┌─ AVAILABLE RECORDS

(** A call of the scheduler that queues no other task leaves the lock as it is. *)
Lemma resched_lock {A} s v v' a m (x : A) o s2 :
  lock_inv s v a m -> resched s x v v' o -> leaves o = Some s2 ->
  (forall t, t ∈ v_ready v' ++ (v_sleep v').*1 -> t ∈ v_ready v ++ (v_sleep v).*1) ->
  lock_inv s2 v' a m.
Proof.
  intros [Hi (y & Hy & Ho & Hc & Hd) Hw Hwf] (s1 & Hs & Hi1 & Hr) Hl Hsub.
  assert (lock_inv s1 v' a m) as H1.
  { split; [done | | | done].
    - exists y. split_and!; [by destruct Hs as (? & ? & ? & -> & _) | done | done |].
      eapply (wait_list_sched s s1 v); [done | | done | done]. intros t. by apply (waiting_dom s v).
    - split; [apply Hw|]. intros t Ht. destruct (proj2 Hw t Ht) as (Hlv & Hid & Hn).
      split_and!; [by eapply sched_step_live | done |]. by intros ?%Hsub. }
  destruct Hr as [[_ ->]|[_ (task & _ & _ & ->)]]; simpl in Hl; injection Hl as <-; [done|].
  by apply lock_inv_regs.
Qed.

Lemma a_asleep_in t l : t ∈ (a_asleep l).*1 -> t ∈ l.*1.
Proof.
  unfold a_asleep. rewrite <- list_fmap_compose.
  intros ([t' n] & -> & [_ Hin]%list_elem_of_filter)%list_elem_of_fmap. by apply (list_elem_of_fmap_2 fst _ (t', n)).
Qed.

Lemma a_awake_in t l : t ∈ a_awake l -> t ∈ l.*1.
Proof.
  unfold a_awake. intros ([t' n] & -> & [_ Hin]%list_elem_of_filter)%list_elem_of_fmap.
  by apply (list_elem_of_fmap_2 fst _ (t', n)).
Qed.

(** The scheduler's calls queue only tasks that were queued. *)
Lemma a_yield_in v t :
  v_curr v ∈ v_ready v -> t ∈ v_ready (a_yield v) ++ (v_sleep (a_yield v)).*1 -> t ∈ v_ready v ++ (v_sleep v).*1.
Proof.
  intros Hc. unfold a_yield. destruct (_ <? _)%nat; [|done].
  simpl. rewrite !elem_of_app, list_elem_of_filter, list_elem_of_singleton. naive_solver.
Qed.

Lemma a_sleep_in v n t :
  v_curr v ∈ v_ready v -> t ∈ v_ready (a_sleep n v) ++ (v_sleep (a_sleep n v)).*1 -> t ∈ v_ready v ++ (v_sleep v).*1.
Proof.
  intros Hc. unfold a_sleep. simpl. rewrite fmap_app, !elem_of_app, list_elem_of_filter.
  destruct (n =? 0); simpl; rewrite ?list_elem_of_singleton, ?elem_of_nil; naive_solver.
Qed.

Lemma a_tick_in v t :
  t ∈ v_ready (a_tick_sleepers v) ++ (v_sleep (a_tick_sleepers v)).*1 -> t ∈ v_ready v ++ (v_sleep v).*1.
Proof.
  simpl. rewrite !elem_of_app. intros [[?|?%a_awake_in]|?%a_asleep_in]; tauto.
Qed.

(** The queue after a step: the head is gone if it was handed the mutex, and others may
    have joined behind. *)
Definition queue_step (handed : bool) (m m1 : amutex) : Prop :=
  a_count m1 <= a_count m + 1 /\
  if handed then AMutex (a_owner m1) (a_count m1) (a_waiters m1) =
      match a_waiters m with [] => AMutex 0 0 [] | w :: ws => AMutex w 1 ws end
  else a_waiters m `prefix_of` a_waiters m1.

Lemma gives_up_spec s v a m :
  lock_inv s v a m -> gives_up a s = (a_owner m =? v_curr v) && (a_count m =? 1).
Proof.
  intros [Hi (x & Hx & Ho & Hc & _) _ _]. unfold gives_up. by rewrite Hx, Ho, Hc, (si_curr s v Hi).
Qed.

Lemma release_leaves s v a m :
  lock_inv s v a m -> v_curr v ∈ v_ready v -> exists s1, leaves (mutex_release a s) = Some s1.
Proof.
  intros Hm Hc. pose proof (mutex_release_run s v a m Hm Hc) as Hr. destruct (a_release v m).
  destruct Hr as (s1 & _ & _ & [[_ ->]|[_ (task & _ & _ & ->)]]); by eexists.
Qed.

Lemma mutex_op_step s v a m o s1 :
  lock_inv s v a m -> dispatched v -> v_curr v ∈ v_ready v -> a_count m < 2 ^ 31 - 1 ->
  leaves (run_mutex_op a o s) = Some s1 ->
  exists v1 m1, lock_inv s1 v1 a m1 /\ dispatched v1 /\ queue_step (last_release a (LockOp o) s) m m1 /\
    (v1, m1) = a_mutex_op o v m.
Proof.
  intros Hm Hv Hc Hlt Hl. destruct (li_wf _ _ _ _ Hm) as (Hcc & H0 & Hwz & _).
  destruct o; cbn [run_mutex_op last_release a_mutex_op] in *.
  - pose proof (mutex_acquire_run s v a m Hm Hc Hlt) as Hr. destruct (a_acquire v m) as [v1 m1] eqn:E.
    destruct Hr as (s' & _ & Hi & Hsw). exists v1, m1. unfold a_acquire in E. split_and!; [| | |done].
    + destruct (switched_leaves _ _ _ _ _ _ _ Hsw Hl) as [->|(task & ->)]; [done | by apply lock_inv_regs].
    + repeat case_match; injection E as <- <-; done.
    + unfold queue_step. destruct (Z.eqb_spec (a_count m) 0) as [Hz|]; [|destruct (a_owner m =? v_curr v)]; injection E as <- <-;
        simpl; (split; [lia|]); [by rewrite Hwz | done | by apply prefix_app_r].
  - pose proof (mutex_release_run s v a m Hm Hc) as Hr. destruct (a_release v m) as [v1 m1] eqn:E.
    destruct Hr as (s' & _ & Hi & Hsw). exists v1, m1. unfold a_release in E. rewrite (gives_up_spec s v a m Hm).
    pose proof (li_curr_pos _ _ _ _ Hm Hc). split_and!; [| | |done].
    + destruct (switched_leaves _ _ _ _ _ _ _ Hsw Hl) as [->|(task & ->)]; [done | by apply lock_inv_regs].
    + repeat case_match; injection E as <- <-; done.
    + unfold queue_step. destruct (Z.eqb_spec (a_owner m) (v_curr v)) as [Eo|]; cbn [negb andb] in *;
        [|injection E as <- <-; simpl; split; [lia | done]].
      destruct (Z.gtb_spec (a_count m) 1), (Z.eqb_spec (a_count m) 1); try lia; destruct (a_waiters m);
        injection E as <- <-; simpl; (split; [lia | done]).
Qed.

└─

→ **WHAT THE TASK REQUIRES**: Whenever the word "Hsub" shows up in a line, that line counts. Say how many lines of the data count, giving the number alone.

→ **RESULT OF THIS EXERCISE**: 2